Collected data
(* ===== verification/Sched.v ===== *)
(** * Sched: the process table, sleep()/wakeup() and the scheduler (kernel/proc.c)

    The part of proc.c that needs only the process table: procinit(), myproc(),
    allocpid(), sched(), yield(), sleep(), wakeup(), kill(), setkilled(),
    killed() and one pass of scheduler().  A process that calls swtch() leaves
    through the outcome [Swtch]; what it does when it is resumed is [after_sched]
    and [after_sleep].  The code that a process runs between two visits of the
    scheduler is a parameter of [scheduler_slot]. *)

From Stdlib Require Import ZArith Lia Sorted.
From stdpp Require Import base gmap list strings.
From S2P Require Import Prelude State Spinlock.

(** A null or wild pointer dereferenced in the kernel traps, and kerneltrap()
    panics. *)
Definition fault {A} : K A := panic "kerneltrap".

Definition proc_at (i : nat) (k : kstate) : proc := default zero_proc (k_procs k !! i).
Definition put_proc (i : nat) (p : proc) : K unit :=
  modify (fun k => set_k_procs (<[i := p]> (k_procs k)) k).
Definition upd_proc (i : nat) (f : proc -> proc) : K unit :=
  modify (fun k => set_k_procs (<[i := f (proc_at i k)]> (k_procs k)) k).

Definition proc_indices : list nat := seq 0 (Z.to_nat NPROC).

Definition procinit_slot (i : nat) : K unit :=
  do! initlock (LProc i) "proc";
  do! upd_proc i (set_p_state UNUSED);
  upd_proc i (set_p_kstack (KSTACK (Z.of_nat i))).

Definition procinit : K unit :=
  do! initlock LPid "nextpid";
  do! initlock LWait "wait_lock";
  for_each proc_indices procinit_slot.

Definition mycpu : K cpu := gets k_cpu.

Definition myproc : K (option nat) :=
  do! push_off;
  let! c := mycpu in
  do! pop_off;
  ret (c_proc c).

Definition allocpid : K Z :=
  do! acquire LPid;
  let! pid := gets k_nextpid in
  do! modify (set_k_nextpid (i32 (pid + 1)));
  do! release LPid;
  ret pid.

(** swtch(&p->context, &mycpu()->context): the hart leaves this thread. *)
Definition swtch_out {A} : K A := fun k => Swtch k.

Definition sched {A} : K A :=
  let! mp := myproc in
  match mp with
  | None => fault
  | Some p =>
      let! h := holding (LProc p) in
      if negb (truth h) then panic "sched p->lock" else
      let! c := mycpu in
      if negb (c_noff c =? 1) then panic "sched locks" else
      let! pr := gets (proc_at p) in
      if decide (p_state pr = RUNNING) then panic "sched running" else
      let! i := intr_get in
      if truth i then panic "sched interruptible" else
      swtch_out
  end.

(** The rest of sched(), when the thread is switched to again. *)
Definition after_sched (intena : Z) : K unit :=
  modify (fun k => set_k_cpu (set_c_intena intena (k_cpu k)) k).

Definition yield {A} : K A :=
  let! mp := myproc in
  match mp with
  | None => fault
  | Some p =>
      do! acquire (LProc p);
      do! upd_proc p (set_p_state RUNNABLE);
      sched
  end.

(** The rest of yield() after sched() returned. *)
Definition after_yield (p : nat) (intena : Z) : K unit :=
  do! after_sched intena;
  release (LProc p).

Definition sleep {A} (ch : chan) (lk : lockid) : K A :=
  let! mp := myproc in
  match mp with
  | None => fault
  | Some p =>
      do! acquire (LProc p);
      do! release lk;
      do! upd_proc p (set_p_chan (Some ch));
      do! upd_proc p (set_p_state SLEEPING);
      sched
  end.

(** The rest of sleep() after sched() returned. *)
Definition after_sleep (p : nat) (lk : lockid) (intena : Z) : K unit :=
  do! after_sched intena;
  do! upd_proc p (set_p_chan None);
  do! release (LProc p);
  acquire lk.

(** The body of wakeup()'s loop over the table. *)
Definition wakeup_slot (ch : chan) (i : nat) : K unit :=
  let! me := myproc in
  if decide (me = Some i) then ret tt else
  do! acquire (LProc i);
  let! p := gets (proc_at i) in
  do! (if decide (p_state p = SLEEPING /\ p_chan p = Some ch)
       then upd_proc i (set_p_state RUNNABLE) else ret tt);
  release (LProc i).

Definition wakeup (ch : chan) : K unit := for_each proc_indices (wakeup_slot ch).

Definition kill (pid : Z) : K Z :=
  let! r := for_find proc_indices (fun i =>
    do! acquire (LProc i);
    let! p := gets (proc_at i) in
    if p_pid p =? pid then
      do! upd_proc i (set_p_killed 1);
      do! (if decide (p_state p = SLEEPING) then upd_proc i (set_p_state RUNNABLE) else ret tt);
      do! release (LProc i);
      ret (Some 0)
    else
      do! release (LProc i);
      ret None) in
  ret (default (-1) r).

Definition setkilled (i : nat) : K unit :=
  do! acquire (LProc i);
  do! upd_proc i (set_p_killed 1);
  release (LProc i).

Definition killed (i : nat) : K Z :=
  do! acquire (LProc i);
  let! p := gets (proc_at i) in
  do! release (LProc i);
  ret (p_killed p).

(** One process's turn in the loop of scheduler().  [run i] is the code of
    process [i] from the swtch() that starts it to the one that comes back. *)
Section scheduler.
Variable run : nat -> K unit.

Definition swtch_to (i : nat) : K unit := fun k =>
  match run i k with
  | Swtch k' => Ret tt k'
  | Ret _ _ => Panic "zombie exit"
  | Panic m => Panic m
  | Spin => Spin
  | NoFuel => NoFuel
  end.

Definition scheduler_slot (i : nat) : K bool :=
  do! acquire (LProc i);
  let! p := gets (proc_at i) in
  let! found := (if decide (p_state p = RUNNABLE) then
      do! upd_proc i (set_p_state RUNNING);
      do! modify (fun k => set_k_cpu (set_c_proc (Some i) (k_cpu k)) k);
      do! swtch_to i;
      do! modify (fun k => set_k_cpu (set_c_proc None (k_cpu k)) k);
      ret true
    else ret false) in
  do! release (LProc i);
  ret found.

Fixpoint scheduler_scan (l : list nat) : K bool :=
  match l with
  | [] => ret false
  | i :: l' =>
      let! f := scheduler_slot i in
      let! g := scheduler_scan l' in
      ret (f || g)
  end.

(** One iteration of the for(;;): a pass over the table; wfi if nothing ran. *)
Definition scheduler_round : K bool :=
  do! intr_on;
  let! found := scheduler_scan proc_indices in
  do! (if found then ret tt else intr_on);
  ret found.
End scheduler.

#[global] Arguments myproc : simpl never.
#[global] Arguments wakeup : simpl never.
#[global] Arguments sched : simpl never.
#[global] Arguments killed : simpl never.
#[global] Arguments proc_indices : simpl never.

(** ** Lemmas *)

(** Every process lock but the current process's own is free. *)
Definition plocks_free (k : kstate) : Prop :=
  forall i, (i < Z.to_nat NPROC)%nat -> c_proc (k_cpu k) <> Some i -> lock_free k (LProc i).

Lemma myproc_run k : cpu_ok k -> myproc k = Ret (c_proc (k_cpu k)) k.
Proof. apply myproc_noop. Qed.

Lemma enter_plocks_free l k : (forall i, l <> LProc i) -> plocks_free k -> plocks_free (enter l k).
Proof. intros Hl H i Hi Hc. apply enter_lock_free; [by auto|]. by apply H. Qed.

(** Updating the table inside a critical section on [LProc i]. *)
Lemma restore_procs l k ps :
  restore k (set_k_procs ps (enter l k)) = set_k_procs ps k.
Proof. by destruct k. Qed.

--

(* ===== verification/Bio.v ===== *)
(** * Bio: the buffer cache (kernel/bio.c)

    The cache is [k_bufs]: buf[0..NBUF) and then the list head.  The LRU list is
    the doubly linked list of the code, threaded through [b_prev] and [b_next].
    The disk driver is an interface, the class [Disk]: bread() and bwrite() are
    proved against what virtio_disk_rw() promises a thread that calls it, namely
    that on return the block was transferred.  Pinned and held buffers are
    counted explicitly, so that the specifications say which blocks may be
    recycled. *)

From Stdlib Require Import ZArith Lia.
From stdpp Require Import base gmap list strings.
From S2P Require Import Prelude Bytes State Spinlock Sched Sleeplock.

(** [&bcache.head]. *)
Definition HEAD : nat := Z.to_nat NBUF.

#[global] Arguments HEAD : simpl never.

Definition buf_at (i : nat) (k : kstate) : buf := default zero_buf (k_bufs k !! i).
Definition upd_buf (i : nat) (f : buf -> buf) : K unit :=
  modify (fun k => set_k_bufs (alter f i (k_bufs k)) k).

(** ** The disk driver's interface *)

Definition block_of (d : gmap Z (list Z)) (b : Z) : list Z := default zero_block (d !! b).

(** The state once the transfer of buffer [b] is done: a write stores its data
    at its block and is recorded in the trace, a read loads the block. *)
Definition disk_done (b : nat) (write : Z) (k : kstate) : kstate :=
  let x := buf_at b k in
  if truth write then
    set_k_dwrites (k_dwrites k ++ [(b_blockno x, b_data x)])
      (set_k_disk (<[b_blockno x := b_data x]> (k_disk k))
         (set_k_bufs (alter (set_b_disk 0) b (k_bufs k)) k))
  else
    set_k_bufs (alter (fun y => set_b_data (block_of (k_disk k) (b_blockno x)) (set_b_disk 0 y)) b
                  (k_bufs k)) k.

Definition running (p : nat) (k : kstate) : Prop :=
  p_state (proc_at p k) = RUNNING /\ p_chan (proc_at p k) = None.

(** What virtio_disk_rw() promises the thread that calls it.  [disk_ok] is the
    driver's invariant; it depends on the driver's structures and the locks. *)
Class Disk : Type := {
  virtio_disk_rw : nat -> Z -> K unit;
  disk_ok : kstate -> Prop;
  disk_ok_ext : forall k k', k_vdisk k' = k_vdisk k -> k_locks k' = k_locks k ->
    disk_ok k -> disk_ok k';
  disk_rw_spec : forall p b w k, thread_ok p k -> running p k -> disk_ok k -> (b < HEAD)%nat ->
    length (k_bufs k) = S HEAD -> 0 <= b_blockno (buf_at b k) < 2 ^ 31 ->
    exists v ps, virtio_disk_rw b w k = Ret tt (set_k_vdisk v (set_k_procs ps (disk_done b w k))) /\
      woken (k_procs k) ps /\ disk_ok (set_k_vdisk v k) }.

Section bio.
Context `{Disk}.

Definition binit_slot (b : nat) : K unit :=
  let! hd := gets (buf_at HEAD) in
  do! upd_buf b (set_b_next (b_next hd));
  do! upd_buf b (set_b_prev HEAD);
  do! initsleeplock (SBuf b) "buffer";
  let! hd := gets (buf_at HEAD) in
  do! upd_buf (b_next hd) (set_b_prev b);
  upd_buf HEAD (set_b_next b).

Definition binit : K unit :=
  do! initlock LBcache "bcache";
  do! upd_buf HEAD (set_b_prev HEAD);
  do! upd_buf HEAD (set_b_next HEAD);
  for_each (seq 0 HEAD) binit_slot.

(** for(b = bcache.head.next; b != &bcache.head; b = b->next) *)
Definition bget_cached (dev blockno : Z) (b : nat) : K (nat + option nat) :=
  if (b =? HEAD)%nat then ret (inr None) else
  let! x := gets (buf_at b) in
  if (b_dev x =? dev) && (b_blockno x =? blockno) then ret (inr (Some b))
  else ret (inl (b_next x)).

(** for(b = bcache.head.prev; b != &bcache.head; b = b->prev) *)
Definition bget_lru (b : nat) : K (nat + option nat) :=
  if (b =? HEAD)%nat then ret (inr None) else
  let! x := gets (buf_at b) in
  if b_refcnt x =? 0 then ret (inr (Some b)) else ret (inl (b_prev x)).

* * *

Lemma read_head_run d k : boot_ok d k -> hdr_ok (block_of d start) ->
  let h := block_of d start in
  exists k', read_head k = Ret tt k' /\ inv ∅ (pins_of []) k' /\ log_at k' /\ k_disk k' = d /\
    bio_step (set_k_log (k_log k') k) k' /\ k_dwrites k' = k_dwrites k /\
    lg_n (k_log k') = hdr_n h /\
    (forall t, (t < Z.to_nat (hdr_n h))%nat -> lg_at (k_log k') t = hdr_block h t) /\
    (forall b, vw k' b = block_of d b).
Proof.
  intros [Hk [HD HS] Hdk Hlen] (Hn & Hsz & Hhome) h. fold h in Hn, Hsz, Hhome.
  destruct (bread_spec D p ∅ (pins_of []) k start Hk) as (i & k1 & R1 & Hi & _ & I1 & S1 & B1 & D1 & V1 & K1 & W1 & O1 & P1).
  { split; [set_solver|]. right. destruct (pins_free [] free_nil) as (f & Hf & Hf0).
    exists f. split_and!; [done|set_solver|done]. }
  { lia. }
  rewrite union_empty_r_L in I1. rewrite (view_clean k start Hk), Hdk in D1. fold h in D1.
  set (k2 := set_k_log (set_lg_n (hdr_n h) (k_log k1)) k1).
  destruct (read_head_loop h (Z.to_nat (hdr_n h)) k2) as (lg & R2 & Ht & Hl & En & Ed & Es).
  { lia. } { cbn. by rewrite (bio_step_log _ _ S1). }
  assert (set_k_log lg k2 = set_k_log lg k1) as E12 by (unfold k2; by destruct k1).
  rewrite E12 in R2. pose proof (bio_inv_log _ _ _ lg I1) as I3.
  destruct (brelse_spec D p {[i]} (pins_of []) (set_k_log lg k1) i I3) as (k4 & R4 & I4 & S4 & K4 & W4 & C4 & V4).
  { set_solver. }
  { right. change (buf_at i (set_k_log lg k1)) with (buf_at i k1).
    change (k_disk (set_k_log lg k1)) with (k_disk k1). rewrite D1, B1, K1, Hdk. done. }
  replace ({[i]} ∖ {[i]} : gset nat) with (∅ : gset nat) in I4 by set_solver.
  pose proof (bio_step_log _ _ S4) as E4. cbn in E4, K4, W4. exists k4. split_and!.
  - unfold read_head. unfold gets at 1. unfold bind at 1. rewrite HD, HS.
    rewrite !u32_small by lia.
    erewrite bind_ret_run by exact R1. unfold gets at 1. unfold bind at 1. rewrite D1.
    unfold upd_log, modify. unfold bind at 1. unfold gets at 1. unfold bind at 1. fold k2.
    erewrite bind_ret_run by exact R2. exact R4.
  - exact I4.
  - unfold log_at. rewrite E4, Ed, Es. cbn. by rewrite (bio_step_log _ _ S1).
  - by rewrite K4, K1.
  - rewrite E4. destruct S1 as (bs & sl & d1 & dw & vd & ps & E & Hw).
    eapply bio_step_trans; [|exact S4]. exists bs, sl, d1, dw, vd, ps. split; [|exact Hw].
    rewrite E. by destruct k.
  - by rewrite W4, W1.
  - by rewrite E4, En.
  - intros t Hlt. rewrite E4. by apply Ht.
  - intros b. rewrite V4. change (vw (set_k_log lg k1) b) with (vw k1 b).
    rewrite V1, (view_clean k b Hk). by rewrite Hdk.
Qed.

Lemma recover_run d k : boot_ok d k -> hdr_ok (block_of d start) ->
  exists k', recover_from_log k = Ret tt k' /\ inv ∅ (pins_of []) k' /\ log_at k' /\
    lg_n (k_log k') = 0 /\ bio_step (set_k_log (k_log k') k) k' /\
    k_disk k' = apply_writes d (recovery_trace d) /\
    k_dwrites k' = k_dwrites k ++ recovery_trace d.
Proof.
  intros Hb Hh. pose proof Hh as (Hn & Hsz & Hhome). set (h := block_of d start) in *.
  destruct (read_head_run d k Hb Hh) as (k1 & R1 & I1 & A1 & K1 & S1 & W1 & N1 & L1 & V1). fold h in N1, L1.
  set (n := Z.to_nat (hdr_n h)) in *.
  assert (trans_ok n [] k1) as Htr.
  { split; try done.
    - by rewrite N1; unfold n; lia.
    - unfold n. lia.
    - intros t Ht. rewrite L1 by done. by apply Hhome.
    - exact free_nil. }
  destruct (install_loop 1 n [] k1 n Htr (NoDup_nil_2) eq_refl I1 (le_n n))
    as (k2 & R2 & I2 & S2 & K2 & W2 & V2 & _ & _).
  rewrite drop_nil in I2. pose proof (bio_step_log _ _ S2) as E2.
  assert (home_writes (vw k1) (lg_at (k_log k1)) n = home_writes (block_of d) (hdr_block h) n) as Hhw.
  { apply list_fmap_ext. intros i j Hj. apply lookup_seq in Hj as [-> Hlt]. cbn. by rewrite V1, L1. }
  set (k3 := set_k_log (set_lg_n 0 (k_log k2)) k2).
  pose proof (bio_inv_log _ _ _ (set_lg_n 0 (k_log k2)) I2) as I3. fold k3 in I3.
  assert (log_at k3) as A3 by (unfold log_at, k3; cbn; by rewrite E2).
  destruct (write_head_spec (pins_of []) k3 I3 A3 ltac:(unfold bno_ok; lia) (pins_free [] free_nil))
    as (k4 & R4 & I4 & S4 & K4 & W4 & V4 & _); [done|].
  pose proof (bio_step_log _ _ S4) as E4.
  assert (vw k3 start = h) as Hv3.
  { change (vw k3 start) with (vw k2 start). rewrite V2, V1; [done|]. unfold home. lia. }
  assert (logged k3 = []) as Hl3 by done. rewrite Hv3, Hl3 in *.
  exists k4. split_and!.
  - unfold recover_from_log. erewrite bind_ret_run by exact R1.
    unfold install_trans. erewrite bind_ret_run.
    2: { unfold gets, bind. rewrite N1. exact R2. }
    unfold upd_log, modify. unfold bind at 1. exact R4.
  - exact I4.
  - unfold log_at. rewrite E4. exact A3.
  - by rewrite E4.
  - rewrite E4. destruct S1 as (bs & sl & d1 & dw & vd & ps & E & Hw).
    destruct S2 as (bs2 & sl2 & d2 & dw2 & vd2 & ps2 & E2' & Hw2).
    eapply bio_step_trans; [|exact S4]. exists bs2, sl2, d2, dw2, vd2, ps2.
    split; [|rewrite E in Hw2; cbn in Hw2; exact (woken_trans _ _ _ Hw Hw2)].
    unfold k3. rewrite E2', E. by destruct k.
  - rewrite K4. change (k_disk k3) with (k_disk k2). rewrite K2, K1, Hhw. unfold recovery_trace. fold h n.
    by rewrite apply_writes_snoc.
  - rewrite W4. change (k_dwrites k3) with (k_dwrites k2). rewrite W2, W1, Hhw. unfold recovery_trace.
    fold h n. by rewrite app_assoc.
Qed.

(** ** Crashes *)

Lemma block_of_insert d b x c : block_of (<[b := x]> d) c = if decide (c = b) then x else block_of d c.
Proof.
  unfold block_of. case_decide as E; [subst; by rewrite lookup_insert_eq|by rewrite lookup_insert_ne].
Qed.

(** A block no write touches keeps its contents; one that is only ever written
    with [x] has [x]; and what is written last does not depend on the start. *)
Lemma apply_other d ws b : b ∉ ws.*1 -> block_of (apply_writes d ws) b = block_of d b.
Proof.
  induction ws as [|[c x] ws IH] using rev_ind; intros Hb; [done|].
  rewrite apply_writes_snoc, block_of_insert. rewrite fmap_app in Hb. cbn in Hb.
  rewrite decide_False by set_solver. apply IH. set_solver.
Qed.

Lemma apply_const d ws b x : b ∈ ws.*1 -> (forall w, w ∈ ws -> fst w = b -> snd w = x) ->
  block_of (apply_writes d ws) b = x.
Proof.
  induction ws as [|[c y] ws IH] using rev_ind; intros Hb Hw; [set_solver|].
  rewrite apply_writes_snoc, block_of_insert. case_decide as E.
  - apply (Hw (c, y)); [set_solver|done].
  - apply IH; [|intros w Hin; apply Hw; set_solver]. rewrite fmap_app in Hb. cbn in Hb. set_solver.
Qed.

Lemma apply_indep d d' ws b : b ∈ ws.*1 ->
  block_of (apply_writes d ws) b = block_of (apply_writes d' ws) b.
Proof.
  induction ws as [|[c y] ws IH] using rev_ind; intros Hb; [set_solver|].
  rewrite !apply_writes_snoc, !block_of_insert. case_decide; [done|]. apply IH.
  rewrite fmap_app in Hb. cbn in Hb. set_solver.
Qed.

### About this task:
Working from the records above, write out verbatim only the lines from the line containing "#[global] Arguments HEAD : simpl never." through the line containing "modify (fun k => set_k_bufs".

### Answer for this exercise:
#[global] Arguments HEAD : simpl never.

Definition buf_at (i : nat) (k : kstate) : buf := default zero_buf (k_bufs k !! i).
Definition upd_buf (i : nat) (f : buf -> buf) : K unit :=
  modify (fun k => set_k_bufs (alter f i (k_bufs k)) k).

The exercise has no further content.